▸ **Task details**
Gather every line of the entries that includes the word "toString".

▸ **Data for processing**
(** * Bounded responses and the Claude conversation bridge of playwright-mcp-smart

    A shallow embedding of
      - the [Response] class: result/code/image accumulation, the token
        budget check, pagination advice, snapshot truncation, serialization;
      - the list tools [browser_console_messages] and
        [browser_network_requests];
      - the two [browser_evaluate] handlers;
      - [ClaudeDelegate] (createConversation, the message translation of
        makeApiCall, checkDoneToolCall).

    Conventions.  A JavaScript string is a sequence of code units; it is
    modelled by [string], each [ascii] standing for one unit, so [.length],
    [.substring], [.slice] and [+] act on units exactly as in the source.
    Literals that contain characters outside ASCII are written as they are in
    the source; such a literal is a few units longer here than in JavaScript,
    and no statement below depends on the length of a literal.  JavaScript
    numbers that hold lengths, counts and indices are modelled by [Z]. *)

From Stdlib Require Import ZArith List Bool Lia.
From Stdlib Require Import Strings.String Strings.Ascii Numbers.DecimalString.
Import ListNotations.

Local Open Scope string_scope.
Local Open Scope Z_scope.

(** ** JavaScript built-ins used by the source *)

Module JS.

(** [s.length] *)
Definition len (s : string) : Z := Z.of_nat (String.length s).

(** [a.length] for arrays *)
Definition alen {A} (l : list A) : Z := Z.of_nat (List.length l).

(** [Math.ceil(a / b)] for an integer [a] and a positive integer [b]. *)
Definition ceil_div (a b : Z) : Z :=
  if a mod b =? 0 then a / b else a / b + 1.

(** [Math.floor(a / b)] for a positive integer [b]. *)
Definition floor_div (a b : Z) : Z := a / b.

(** Template-literal / [String(n)] rendering of an integer. *)
Definition num (n : Z) : string := NilZero.string_of_int (Z.to_int n).

(** [arr.join(sep)] on an array of strings. *)
Definition join (sep : string) (l : list string) : string := String.concat sep l.

(** Relative index resolution shared by [slice] on strings and arrays:
    a negative index counts from the end, and the result is clamped to
    [0 .. n]. *)
Definition rel_index (i n : Z) : Z :=
  if i <? 0 then Z.max (n + i) 0 else Z.min i n.

(** [Array.prototype.slice(start, end)] *)
Definition slice {A} (start stop : Z) (l : list A) : list A :=
  let n := alen l in
  let k := rel_index start n in
  let final := rel_index stop n in
  firstn (Z.to_nat (final - k)) (skipn (Z.to_nat k) l).

(** [String.prototype.slice(start, end)] *)
Definition str_slice (start stop : Z) (s : string) : string :=
  let n := len s in
  let k := rel_index start n in
  let final := rel_index stop n in
  String.substring (Z.to_nat k) (Z.to_nat (final - k)) s.

(** [String.prototype.substring(start, end)]: negative arguments count as 0,
    arguments are clamped to the length and swapped when out of order. *)
Definition substring (start stop : Z) (s : string) : string :=
  let n := len s in
  let a := Z.min (Z.max start 0) n in
  let b := Z.min (Z.max stop 0) n in
  let lo := Z.min a b in
  let hi := Z.max a b in
  String.substring (Z.to_nat lo) (Z.to_nat (hi - lo)) s.

(** The line feed, the double quote and the backslash, as one-unit strings. *)
Definition nl : string := String (ascii_of_nat 10) EmptyString.
Definition dq : string := String (ascii_of_nat 34) EmptyString.
Definition bs : string := String (ascii_of_nat 92) EmptyString.

(** Truthiness of a string ([if (s)]). *)
Definition truthy_str (s : string) : bool :=
  match s with EmptyString => false | _ => true end.

(** Values that tool arguments and JSON documents hold. *)
#[local] Set Warnings "-register-all".
Inductive value : Type :=
| VNull
| VBool (b : bool)
| VNum (n : Z)
| VStr (s : string)
| VArr (l : list value)
| VObj (o : list (string * value)).

(** An object is its own properties in property order. *)
Definition object : Type := list (string * value).

Definition truthy (v : value) : bool :=
  match v with
  | VNull => false
  | VBool b => b
  | VNum n => negb (n =? 0)
  | VStr s => truthy_str s
  | VArr _ | VObj _ => true
  end.

(** [o.k] *)
Fixpoint get (k : string) (o : object) : option value :=
  match o with
  | [] => None
  | (k', v) :: o' => if String.eqb k k' then Some v else get k o'
  end.

(** [delete o.k] *)
Fixpoint delete (k : string) (o : object) : object :=
  match o with
  | [] => []
  | (k', v) :: o' => if String.eqb k k' then delete k o' else (k', v) :: delete k o'
  end.

(** [o.k = v]: an existing property keeps its place, a new one goes last. *)
Fixpoint set (k : string) (v : value) (o : object) : object :=
  match o with
  | [] => [(k, v)]
  | (k', v') :: o' => if String.eqb k k' then (k', v) :: o' else (k', v') :: set k v o'
  end.

(** [{ ...a, ...b }]: the properties of [b] are assigned over a copy of [a]
    (objects are values here, so the copy of [a] is [a]). *)
Definition spread (a b : object) : object :=
  fold_left (fun acc kv => set (fst kv) (snd kv) acc) b a.

(** *** JSON.stringify *)

Definition hex_digit (n : N) : ascii :=
  match n with
  | 0 => "0" | 1 => "1" | 2 => "2" | 3 => "3" | 4 => "4" | 5 => "5" | 6 => "6"
  | 7 => "7" | 8 => "8" | 9 => "9" | 10 => "a" | 11 => "b" | 12 => "c"
  | 13 => "d" | 14 => "e" | _ => "f"
  end%N%char.

(** One unit of a string inside a JSON string literal. *)
Definition escape_unit (c : ascii) : string :=
  let n := N_of_ascii c in
  if (n =? 34)%N then bs ++ dq
  else if (n =? 92)%N then bs ++ bs
  else if (n =? 8)%N then bs ++ "b"
  else if (n =? 9)%N then bs ++ "t"
  else if (n =? 10)%N then bs ++ "n"
  else if (n =? 12)%N then bs ++ "f"
  else if (n =? 13)%N then bs ++ "r"
  else if (n <? 32)%N then
    bs ++ "u00" ++ String (hex_digit (n / 16)) (String (hex_digit (n mod 16)) EmptyString)
  else String c EmptyString.

Fixpoint escape (s : string) : string :=
  match s with
  | EmptyString => EmptyString
  | String c s' => escape_unit c ++ escape s'
  end.

(** [JSON.stringify(s)] for a string [s]. *)
Definition quote (s : string) : string := dq ++ escape s ++ dq.

(** [JSON.stringify(v)] *)
Fixpoint stringify (v : value) : string :=
  match v with
  | VNull => "null"
  | VBool true => "true"
  | VBool false => "false"
  | VNum n => num n
  | VStr s => quote s
  | VArr l => "[" ++ join "," (map stringify l) ++ "]"
  | VObj o =>
      "{" ++ join "," (map (fun kv => let '(k, x) := kv in quote k ++ ":" ++ stringify x) o) ++ "}"
  end.

(** [JSON.stringify(v, null, gap)] at the current indentation [ind]. *)
Fixpoint stringify_gap (gap ind : string) (v : value) : string :=
  let ind' := ind ++ gap in
  match v with
  | VNull => "null"
  | VBool true => "true"
  | VBool false => "false"
  | VNum n => num n
  | VStr s => quote s
  | VArr [] => "[]"
  | VArr l =>
      "[" ++ nl ++ ind' ++ join ("," ++ nl ++ ind') (map (stringify_gap gap ind') l)
          ++ nl ++ ind ++ "]"
  | VObj [] => "{}"
  | VObj o =>
      "{" ++ nl ++ ind'
          ++ join ("," ++ nl ++ ind')
                  (map (fun kv => let '(k, x) := kv in
                                  quote k ++ ": " ++ stringify_gap gap ind' x) o)
          ++ nl ++ ind ++ "}"
  end.

(** [JSON.stringify(v, null, 2)] *)
Definition stringify2 (v : value) : string := stringify_gap "  " EmptyString v.

(** [s.toUpperCase()] on the letters a-z; other units are kept. *)
Definition upper_unit (c : ascii) : ascii :=
  let n := N_of_ascii c in
  if ((97 <=? n) && (n <=? 122))%N then ascii_of_N (n - 32) else c.

Fixpoint toUpperCase (s : string) : string :=
  match s with
  | EmptyString => EmptyString
  | String c s' => String (upper_unit c) (toUpperCase s')
  end.

(** [a !== s] for an optional string [a] and a string [s]. *)
Definition differs (a : option string) (s : string) : bool :=
  match a with
  | Some x => negb (String.eqb x s)
  | None => true
  end.

(** [a || d] on an optional number. *)
Definition num_or (a : option Z) (d : Z) : Z :=
  match a with
  | Some n => if n =? 0 then d else n
  | None => d
  end.

(** [!a] on an optional number. *)
Definition not_num (a : option Z) : bool :=
  match a with
  | Some n => n =? 0
  | None => true
  end.

(** [a!]: the number held by an optional field that is set where this is
    used; an unset field reads as 0. *)
Definition non_null (a : option Z) : Z :=
  match a with
  | Some n => n
  | None => 0
  end.

(** Truthiness of an optional boolean. *)
Definition truthy_bool (a : option bool) : bool :=
  match a with
  | Some b => b
  | None => false
  end.

(** [a || d] on a property that may be absent. *)
Definition or_default (a : option value) (d : value) : value :=
  match a with
  | Some x => if truthy x then x else d
  | None => d
  end.

(** [a * v] for an integer [a]; on the operands the source can reach here
    ([v] is a number) this is the product; any other operand is rendered as
    JSON renders NaN. *)
Definition times (a : Z) (v : value) : value :=
  match v with
  | VNum n => VNum (a * n)
  | _ => VNull
  end.

End JS.

Import JS.

(** ** The host: what the browser engine and the runtime provide *)

Record Tab := {
  isCurrentTab : bool;
  lastTitle : string;
  page_url : string
}.

Record Config := {
  imageResponses : option string
}.

Record Context := {
  tabs : list Tab;
  config : Config
}.

Record DownloadEntry := {
  finished : bool;
  suggestedFilename : string;
  outputFile : string
}.

(** tab.ts, context.ts, javascript.ts and utils.ts are outside this
    development; what the code calls from them, and from the runtime, is
    taken as an interface. *)
Class Host := {
  ModalState : Type;
  Buffer : Type;
  (** [renderModalStates(context, modalStates)] of tab.ts *)
  renderModalStates : Context -> list ModalState -> list string;
  (** [context.currentTab()] *)
  currentTab : Context -> option Tab;
  (** [tab.updateTitle()] *)
  updateTitle : Tab -> Tab;
  (** [javascript.quote(text)] of javascript.ts *)
  javascript_quote : string -> string;
  (** the text [generateLocator] of utils.ts resolves to for the locator
      [tab.refLocator({ ref, element })] *)
  generateLocator : string -> string -> string;
  (** [buffer.toString('base64')] *)
  toBase64 : Buffer -> string;
  (** [n.toLocaleString()] in the host's locale *)
  toLocaleString : Z -> string
}.

Record TabSnapshot `{Host} := {
  url : string;
  title : string;
  ariaSnapshot : string;
  modalStates : list ModalState;
  (** each console message through its [toString()] *)
  consoleMessages : list string;
  downloads : list DownloadEntry
}.

Record Image `{Host} := {
  contentType : string;
  data : Buffer
}.

Inductive Content : Type :=
| TextContent (text : string)
| ImageContent (data : string) (mimeType : string).

Record Serialized := {
  content : list Content;
  isError : option bool
}.

(** ** The [Response] class *)

Module Response.

Section WithHost.
Context `{Host}.

Record PaginationInfo := {
  pi_needsPagination : bool;
  pi_totalPages : option Z;
  pi_currentPage : option Z
}.

(** The fields of a [Response] object. *)
Record t := {
  _result : list string;
  _code : list string;
  _images : list Image;
  _context : Context;
  _includeSnapshot : bool;
  _includeTabs : bool;
  _tabSnapshot : option TabSnapshot;
  _paginationInfo : option PaginationInfo;
  toolName : string;
  toolArgs : object;
  _isError : option bool
}.

Definition TOKEN_LIMIT : Z := 22000.

Definition constructor (context : Context) (name : string) (args : object) : t :=
  {| _result := []; _code := []; _images := []; _context := context;
     _includeSnapshot := false; _includeTabs := false; _tabSnapshot := None;
     _paginationInfo := None; toolName := name; toolArgs := args;
     _isError := None |}.

Definition with_result (l : list string) (r : t) : t :=
  {| _result := l; _code := _code r; _images := _images r;
     _context := _context r; _includeSnapshot := _includeSnapshot r;
     _includeTabs := _includeTabs r; _tabSnapshot := _tabSnapshot r;
     _paginationInfo := _paginationInfo r; toolName := toolName r;
     toolArgs := toolArgs r; _isError := _isError r |}.

Definition addResult (result : string) (r : t) : t :=
  with_result (_result r ++ [result]) r.

Definition addError (error : string) (r : t) : t :=
  {| _result := _result r ++ [error]; _code := _code r; _images := _images r;
     _context := _context r; _includeSnapshot := _includeSnapshot r;
     _includeTabs := _includeTabs r; _tabSnapshot := _tabSnapshot r;
     _paginationInfo := _paginationInfo r; toolName := toolName r;
     toolArgs := toolArgs r; _isError := Some true |}.

Definition isError_ (r : t) : option bool := _isError r.

Definition result (r : t) : string := join nl (_result r).

Definition addCode (code : string) (r : t) : t :=
  {| _result := _result r; _code := _code r ++ [code]; _images := _images r;
     _context := _context r; _includeSnapshot := _includeSnapshot r;
     _includeTabs := _includeTabs r; _tabSnapshot := _tabSnapshot r;
     _paginationInfo := _paginationInfo r; toolName := toolName r;
     toolArgs := toolArgs r; _isError := _isError r |}.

▸ **Written reply**
  (** [buffer.toString('base64')] *)
  (** each console message through its [toString()] *)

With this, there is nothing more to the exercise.